Poster Sessions

BIOINFO-9

Chin-Hsien Tai

C. H. Tai, J. F. Gibrat, J. Garnier, P. J. Munson, B. K. Lee

Parsing Protein Structures into Domains by Using Recurrence

Domains are basic units of protein structure and essential for exploring protein fold space and structure evolution. With structural genomics initiative, the number of protein structures in PDB is increasing dramatically and domain parsing needs to be done automatically. Most of the existing structural domain parsing programs consider the compactness of the domains and/or the number and strength of internal (intra-domain) and external (inter-domain) contacts. Here we present a completely different approach. Taking advantage of the growing number of known structures in the PDB, the chains are parsed solely by using recurrence of similar structures that appear in the database.

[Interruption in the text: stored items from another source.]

(** ** Withdrawing *)

(** C13: a withdrawal takes its whole range out or nothing.  It never panics: in
    particular the bound checked before clearing and the room checked before
    pruning always hold.  If it succeeds, no page of the range translates,
    every other page translates as before, superpages across the ends
    included, and no empty table is left; if it fails, no page translates
    differently and memory has run out.  Every table is in the tree, retired
    or was alive elsewhere before. *)
Theorem withdraw_exact geo va size lo m node w :
  va_bits geo = 12 + 9 * Z.of_nat (levels geo) -> range_ok geo va size lo m ->
  wf (levels geo) node -> supply_ok w ->
  wp (withdraw geo va size) (node, w) (fun r s =>
    page s.1 = page node /\ wf (levels geo) s.1 /\ supply_ok s.2 /\ elsewhere s.1 s.2 = elsewhere node w /\
    match r with
    | Ok _ => full (levels geo) s.1 /\ forall v, 0 <= v < pg (levels geo) ->
        translate (levels geo) s.1 v = if in_range lo (lo + m) v then None else translate (levels geo) node v
    | Err x => x = NOutOfMemory /\ same_pages geo node s.1
    end).
Proof.
  intros Hbits Hrg Hwf Hsup. unfold withdraw. apply wp_bind. eapply wp_mono; [by apply (prepare_wp geo va size lo m)|].
  intros r [node1 w1] (K & _ & Hr). cbn [fst snd] in *. pose proof (keeps_elsewhere _ _ _ _ _ K) as Hel. pose proof K as [Kp Kw Ks [_ _ _ Ksup]].
  destruct r as [[]|x]; [|by split_and!]. apply wp_bind. apply reserve_retired_wp; [done| |].
  2: { intros w2 Hl2 Hr2 Hs2. split_and!; try done. cbn [fst snd]. unfold elsewhere in *. rewrite Hl2, Hr2. lia. }
  intros w2 Hl2 Hr2 Hs2 Hroom. apply wp_bind. eapply wp_mono; [by apply (unmap_wp geo va size lo m)|].
  intros r [node3 w3] (-> & Hw3 & [Cp Cw Cc Ct]). cbn [fst snd] in *. subst w3.
  unfold reclaim_empty_tables. apply wp_bind. unfold wp at 1. munfold. apply wp_bind. unfold wp at 1, assert_that.
  rewrite (proj2 (Z.leb_le _ _)) by lia. apply wp_bind. eapply wp_mono; [by apply prune_wp|].
  intros r [node4 w4] (b & -> & (gone & Pp & Pw & Pt & Pe & Pc & _) & Hfull & _). cbn [fst snd] in *. apply wp_ret. cbn [fst snd].
  split_and!; [congruence|done|by rewrite Pe| |done|].
  - unfold elsewhere in *. rewrite Pe. simpl. rewrite len_app, Hr2, Hl2. lia.
  - intros v Hv. rewrite Pt, Ct by done. by destruct (in_range lo (lo + m) v); [|apply Ks].
Qed.

(** ** Permissions *)

(** Changing the permissions of a page changes that page and nothing else.
    A mapped page keeps its frame and its other flags and gets the new
    permissions, whatever the size of the superpage it was part of; a page
    that is not mapped is reported, and on any error no page translates
    differently. *)
Theorem protect_exact geo va lo flags node w :
  range_ok geo va PAGE_SIZE lo 1 -> wf (levels geo) node -> supply_ok w ->
  0 <= flags < 256 -> Z.land flags PTE_RWX <> 0 ->
  wp (protect_page geo va flags) (node, w) (fun r s =>
    page s.1 = page node /\ wf (levels geo) s.1 /\ supply_ok s.2 /\ elsewhere s.1 s.2 = elsewhere node w /\
    match r with
    | Ok _ => exists p f, translate (levels geo) node lo = Some (p, f) /\
        forall v, 0 <= v < pg (levels geo) -> translate (levels geo) s.1 v =
          if v =? lo then Some (p, merge f flags) else translate (levels geo) node v
    | Err NotMapped => same_pages geo node s.1 /\ translate (levels geo) node lo = None
    | Err x => same_pages geo node s.1 /\ x = NOutOfMemory
    end).
Proof.
  intros Hrg Hwf Hsup Hfl Hrwx. pose proof Hrg as [Hat Hal _ _ Hsp _]. pose proof (at_page_range _ _ _ Hat) as Hlo.
  unfold protect_page. apply wp_bind. eapply wp_mono; [by apply (prepare_wp geo va PAGE_SIZE lo 1)|].
  intros r [node1 w1] (K & _ & Hr). cbn [fst snd] in *. pose proof (keeps_elsewhere _ _ _ _ _ K) as Hel. pose proof K as [Kp Kw Ks [_ _ _ Ksup]].
  destruct r as [[]|x]; [|split_and!; try done; by subst x]. apply wp_bind. unfold wp at 1, get. apply wp_bind. unfold wp at 1, expect. cbn [fst].
  rewrite (walk_ref_run geo va lo node1) by done. apply wp_bind. unfold wp at 1, lift.
  destruct (translate (levels geo) node1 lo) as [[p f]|] eqn:Ht; cbn [answer fst snd].
  2: { split_and!; try done. by rewrite <- Ks. }
  destruct (leaf_ref_run (levels geo) va lo node1 Kw Hat) as (e & t & _ & Hs & Hb).
  rewrite (slot_on_says _ _ _ _ _ lo Hs Hb eq_refl) in Ht. unfold says in Ht. destruct (is_valid e) eqn:Hval; [|done].
  assert (Hleaf : is_leaf e = true) by (unfold is_branch in Hb; rewrite Hval in Hb; by destruct (is_leaf e)).
  destruct (Hr lo ltac:(lia) t) as [H1 H2]; [by exists e|]. assert (t = 0%nat) as ->.
  { destruct t as [|t]; [done|]. rewrite pg_S in H1, H2. pose proof (pg_pos t). lia. }
  change (pg 0) with 1 in *. rewrite Z.mod_1_r, Z.add_0_r in Ht. injection Ht as <- <-.
  destruct (with_permissions_spec e flags Hval Hfl Hrwx) as (Ev & El & Ep & Ef).
  unfold set_permissions_prepared_geometry, walk_mut. apply wp_bind. unfold wp at 1, unwrap. rewrite (entry_at_read _ _ lo 0 node1 w1 e) by done.
  apply wp_bind. unfold wp at 1, assert_that. rewrite Hval, Hleaf. simpl andb. cbv iota.
  eapply wp_mono; [apply (store_wp _ _ lo 0 (with_permissions e flags) node1 w1 e); [done..|by apply leaf_not_branch|]|].
  { intros _. rewrite Ep. by apply (slot_on_frame _ _ _ _ _ Kw Hlo Hs). }
  intros r [node2 w2] (-> & Hw2 & [Rp Rw Rc Rt _ _]). cbn [fst snd] in *. subst w2.
  split_and!; [congruence|done|done|unfold elsewhere in *; lia|]. exists (pte_ppn e), (pte_flags e). split.
  - rewrite <- Ks, (slot_on_says _ _ _ _ _ lo Hs Hb eq_refl) by done. unfold says. rewrite Hval. change (pg 0) with 1. by rewrite Z.mod_1_r, Z.add_0_r.
  - intros v Hv. rewrite Rt by done. change (pg 0) with 1. rewrite !Z.div_1_r. destruct (v =? lo); [|by apply Ks].
    unfold says. rewrite Ev, Ep, Ef. change (pg 0) with 1. by rewrite Z.mod_1_r, Z.add_0_r.
Qed.

(** ** Examples: an empty Sv39 tree and one with a gigabyte leaf at 0 *)

Definition sv39 : Geo := geometry Sv39.
Definition root0 : TableNode := zero_table 4096.
Definition giga : Z := pte_set 524288 (Z.lor PTE_R PTE_V).
Definition root1 : TableNode := stored root0 0 giga.
Definition world0 : World := mkWorld [Some 8192; Some 12288] [true; true; true; true] 1 [] 0.

Lemma root0_wf : wf 3 root0.
Proof. apply zero_wf. split; [lia|reflexivity]. Qed.

Lemma giga_ok : is_valid giga = true /\ is_leaf giga = true /\ frame_ok 2 (pte_ppn giga).
Proof. split; [vm_compute; reflexivity|]. split; [vm_compute; reflexivity|]. unfold frame_ok. split_and!; vm_compute; (reflexivity || discriminate). Qed.

Lemma root1_wf : wf 3 root1.
Proof.
  apply wf_store; [exact root0_wf|lia|]. destruct giga_ok as (H1 & H2 & H3). unfold slot_ok. rewrite H1, H2. by split.
Qed.

Lemma world0_ok : supply_ok world0.
Proof. repeat constructor; unfold page_ok; simpl; lia. Qed.

Lemma range_2m : range_ok sv39 2097152 2097152 512 512.
Proof. split; [split; [lia|reflexivity]|reflexivity|reflexivity|lia|vm_compute; discriminate|lia]. Qed.

Lemma range_page : range_ok sv39 2097152 PAGE_SIZE 512 1.
Proof. split; [split; [lia|reflexivity]|reflexivity|reflexivity|lia|vm_compute; discriminate|vm_compute; discriminate]. Qed.

Definition load1 (a : Z) : Z := if a =? 4096 then giga else 0.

One against all structure comparisons were performed by VAST. Then the VAST cliques were collected and clustered using mathematical procedures akin to those used for analyzing the microarray data. These clusters define domains. NDO scores were used to compare the results with SCOP and CATH domain boundaries as well as with those from other programs. Our algorithm gave results that are comparable to those of several existing programs. It handles segmented domains as well as non-segmented domains. Analyzing the cliques contributed by other structures should contain the evolutionary information.